*YOUR OBJECTIVE:* From the records below, print exactly the lines starting at the one containing "not create repository" and ending at the one containing "once, and only", ends included, and nothing else.

Dataset entries
(* ===== verification/Kubectl.v ===== *)
(** * The cluster applier: [kubectlCreate] of [install.go]

    One child process per document: [kubectl create -f -] is given the
    document on its standard input, the input is closed and the exit of the
    child is awaited. *)

From stdpp Require Import gmap.
From S2P Require Import Prelude Paths Chart Prog World Child Deploy.

(** The arguments of the child, [a] in the source. *)
Definition kubectlArgs : list string := ["create"; "-f"; "-"].

Definition kubectlCreate (data : bytes) : prog (option error) :=
  let a := kubectlArgs in
  c ← call (ExecCommand "kubectl" a);
  stdin ←? call (CmdStdinPipe c);;
  call (CmdSetStdout c OsStdout);;
  call (CmdSetStderr c OsStderr);;
  check! call (CmdStart c);;
  call (LogInfo "File: %s" [data]);;
  call (PipeWrite stdin data);;
  call (PipeClose stdin);;
  call (CmdWait c).

(** ** In every environment *)

(** The calls [kubectlCreate] can make: the process calls and one line of
    log. *)
Definition kubectl_op : op_pred := λ T o,
  match o with
  | ExecCommand _ _ | CmdStdinPipe _ | CmdSetStdout _ _ | CmdSetStderr _ _
  | CmdStart _ | CmdWait _ | PipeWrite _ _ | PipeClose _ | LogInfo _ _ => True
  | _ => False
  end.

(** The two calls that deliver the document to the child. *)
Definition delivery : op_pred := λ T o,
  match o with
  | PipeWrite _ _ | PipeClose _ => True
  | _ => False
  end.

(** An environment in which the delivery is reported as failed: [Write]
    and [Close] answer with an error, whatever they did. *)
Definition misreport {W} (h : handler W) : handler W := λ T o,
  match o in Op T return W → option T * W with
  | PipeWrite k d => λ w,
      ((λ _, Fail ErrClosed) <$> (h _ (PipeWrite k d) w).1,
       (h _ (PipeWrite k d) w).2)
  | PipeClose k => λ w,
      ((λ _, Some ErrClosed) <$> (h _ (PipeClose k) w).1,
       (h _ (PipeClose k) w).2)
  | o' => h _ o'
  end.
(* ===== verification/Install.v ===== *)
(** * The install workflow: [chartInstalled] and [Install] of [install.go] *)

From stdpp Require Import gmap.
From S2P Require Import Prelude Paths Chart Prog World Invariant Deploy.
From S2P Require Import Kubectl Upload.

Section install.
Context `{Layout}.

(** The marker file of a chart, [p] in [chartInstalled]. *)
Definition chartYaml (chart : string) (home : path) : path :=
  Join [home; WorkspaceChartPath; seg chart; seg "Chart.yaml"].

(** The directory of a chart in the workspace, [cd] in [Install]. *)
Definition chartDir (chart : string) (home : path) : path :=
  Join [home; WorkspaceChartPath; seg chart].

(** [err != nil || fi.IsDir()], the second operand evaluated only when
    [err] is [nil]. *)
Definition failed_or_dir (r : result FileInfo) : bool :=
  match r with
  | Fail _ => true
  | Ok fi => IsDir fi
  end.

Definition chartInstalled (chart : string) (home : path) : prog bool :=
  let p := chartYaml chart home in
  call (LogDebug "Looking for %q" [show_path p]);;
  r ← call (OsStat p);
  if failed_or_dir r then
    call (LogDebug "No chart: %s" [show_err (result_err r)]);;
    mret false
  else mret true.

Definition Install (chart : string) (home : path) (namespace : string)
  : prog unit :=
  installed ← chartInstalled chart home;
  (if negb installed then
     call (LogInfo "No installed chart named %q. Installing now." [chart]);;
     call (FetchChart chart chart home)
   else mret ());;
  let cd := chartDir chart home in
  c ← get_or_die (call (ModelLoad cd)) "Failed to load chart: %s" [];
  or_die (uploadManifests c) "Failed to upload manifests: %s" [].

(** The calls [chartInstalled] can make. *)
Definition lookup_op : op_pred := λ T o,
  match o with
  | LogDebug _ _ | OsStat _ => True
  | _ => False
  end.

Lemma chartInstalled_calls chart home :
  calls_only lookup_op (chartInstalled chart home).
Proof.
  rw /chartInstalled. solve_calls.
Qed.

(** [chartInstalled] serialises nothing and creates no command. *)
Lemma chartInstalled_quiet {W} (h : handler W) chart home w :
  marshalled (trace (exec h (chartInstalled chart home) w)) = []
  ∧ commands (trace (exec h (chartInstalled chart home) w)) = [].
Proof.
  split; (eapply read_none; [|apply exec_calls_only, chartInstalled_calls]);
    by intros T [].
Qed.

(** ** The steps of an installation, in every environment *)

(** What a call is to an installation: the look for the marker file, the
    fetch, the load, or a part of the upload; the log is none of them. *)
Inductive step := Look | Fetching | Loading | Applying.

Definition step_of (a : anyop) : option step :=
  match a with
  | AnyOp (OsStat _) => Some Look
  | AnyOp (FetchChart _ _ _) => Some Fetching
  | AnyOp (ModelLoad _) => Some Loading
  | AnyOp (LogInfo _ _) | AnyOp (LogDebug _ _) | AnyOp (LogDie _ _) => None
  | AnyOp _ => Some Applying
  end.
Definition steps (tr : list event) : list step := omap step_of (calls tr).

(** The calls of the upload when its failure ends the process. *)
Definition upload_or_die : op_pred := λ T o,
  match o with
  | LogDie _ _ => True
  | _ => upload_op T o
  end.
(* ===== verification/Update.v ===== *)
(** * The repository sync and the bootstrap of the home directory:
    [update.go] *)

From stdpp Require Import gmap.
From S2P Require Import Prelude Paths Chart Prog World Invariant.

Section update.
Context `{Layout}.

Definition gitUpdate (git : GitRepo) : prog (option error) :=
  check! call (GitUpdate git);;
  call (LogInfo "Updated" []);;
  mret None.

Definition ensurePrereqs : prog unit :=
  get_or_die (call (ExecLookPath "git"))
    "Could not find 'git' on $PATH: %s" [];;
  get_or_die (call (ExecLookPath "kubectl"))
    "Could not find 'kubectl' on $PATH: %s" [];;
  mret ().

Definition ensureRepo (repo : string) (home : path) : prog GitRepo :=
  or_die (call (OsChdir home))
    "Could not change to directory %q: %s" [show_path home];;
  git ← get_or_die (call (VcsNewGitRepo repo home))
    "Could not get repository %q: %s" [repo];
  local ← call (GitCheckLocal git);
  (if negb local then
     call (LogInfo "Cloning repo into %q. Please wait." [show_path home]);;
     or_die (call (GitGet git))
       "Could not create repository in %q: %s" [show_path home]
   else mret ());;
  mret git.

(** The permission bits [0755]. *)
Definition perm0755 : N := 493.

(** The loop of [ensureHome] over [helmpaths]. *)
Fixpoint mkdirLoop (home : path) (ps : list path) : prog unit :=
  match ps with
  | [] => mret ()
  | p :: ps' =>
      let pp := Join [home; p] in
      or_die (call (OsMkdirAll pp perm0755))
        "Could not create %q: %s" [show_path pp];;
      mkdirLoop home ps'
  end.

Definition ensureHome (home : path) : prog unit :=
  r ← call (OsStat home);
  match r with
  | Fail err =>
      call (LogInfo "Creating %s" [show_path home]);;
      mkdirLoop home helmpaths
  | Ok fi =>
      if negb (IsDir fi)
      then die "%s must be a directory." [show_path home]
      else mret ()
  end;;
  or_die (call (OsChdir home))
    "Could not change to directory %q: %s" [show_path home].

(** [home, err := filepath.Abs(home)] assigns the parameter: when [Abs]
    fails [home] is the empty string by the time the message is printed. *)
Definition Update (repo : string) (home : path) : prog unit :=
  home ← get_or_die (call (FilepathAbs home))
    "Could not generate absolute path for %q: %s" [""];
  ensurePrereqs;;
  ensureHome home;;
  let gitrepo := Join [home; CachePath] in
  git ← ensureRepo repo gitrepo;
  or_die (gitUpdate git) "Failed to update from Git: %s" [].

End update.

(** ** Under any environment *)

Section any_handler.
Context `{Layout} {W : Type} (h : handler W).

(** C20: whatever the environment answers, [ensureRepo] clones at most
    once, and only the repository that [GitCheckLocal] has just said is
    not there: a working copy that is present is never cloned again. *)
Theorem ensureRepo_clone_guard repo home w :
  let tr := trace (exec h (ensureRepo repo home) w) in
  clonings tr = []
  ∨ ∃ g, clonings tr = [g] ∧ checks tr = [(g, false)].
Proof.
  cbv zeta. rw /ensureRepo /or_die /get_or_die /die /call /=.
  destruct (h _ (OsChdir home) w) as [[[e|]|] w1]; simpl; try by left.
  - destruct (h _ (LogDie _ _) w1) as [[[]|] ?]; by left.
  - destruct (h _ (VcsNewGitRepo repo home) w1) as [[[g|e]|] w2]; simpl; try by left.
    + destruct (h _ (GitCheckLocal g) w2) as [[[]|] w3]; simpl; try by left.
      destruct (h _ (LogInfo _ _) w3) as [[[]|] w4]; simpl; try by left.
      destruct (h _ (GitGet g) w4) as [[[e|]|] w5]; simpl; try (right; by exists g).
      destruct (h _ (LogDie _ _) w5) as [[[]|] ?]; right; by exists g.
    + destruct (h _ (LogDie _ _) w2) as [[[]|] ?]; by left.
Qed.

*REPLY:*
       "Could not create repository in %q: %s" [show_path home]
   else mret ());;
  mret git.

(** The permission bits [0755]. *)
Definition perm0755 : N := 493.

(** The loop of [ensureHome] over [helmpaths]. *)
Fixpoint mkdirLoop (home : path) (ps : list path) : prog unit :=
  match ps with
  | [] => mret ()
  | p :: ps' =>
      let pp := Join [home; p] in
      or_die (call (OsMkdirAll pp perm0755))
        "Could not create %q: %s" [show_path pp];;
      mkdirLoop home ps'
  end.

Definition ensureHome (home : path) : prog unit :=
  r ← call (OsStat home);
  match r with
  | Fail err =>
      call (LogInfo "Creating %s" [show_path home]);;
      mkdirLoop home helmpaths
  | Ok fi =>
      if negb (IsDir fi)
      then die "%s must be a directory." [show_path home]
      else mret ()
  end;;
  or_die (call (OsChdir home))
    "Could not change to directory %q: %s" [show_path home].

(** [home, err := filepath.Abs(home)] assigns the parameter: when [Abs]
    fails [home] is the empty string by the time the message is printed. *)
Definition Update (repo : string) (home : path) : prog unit :=
  home ← get_or_die (call (FilepathAbs home))
    "Could not generate absolute path for %q: %s" [""];
  ensurePrereqs;;
  ensureHome home;;
  let gitrepo := Join [home; CachePath] in
  git ← ensureRepo repo gitrepo;
  or_die (gitUpdate git) "Failed to update from Git: %s" [].

End update.

(** ** Under any environment *)

Section any_handler.
Context `{Layout} {W : Type} (h : handler W).

(** C20: whatever the environment answers, [ensureRepo] clones at most
    once, and only the repository that [GitCheckLocal] has just said is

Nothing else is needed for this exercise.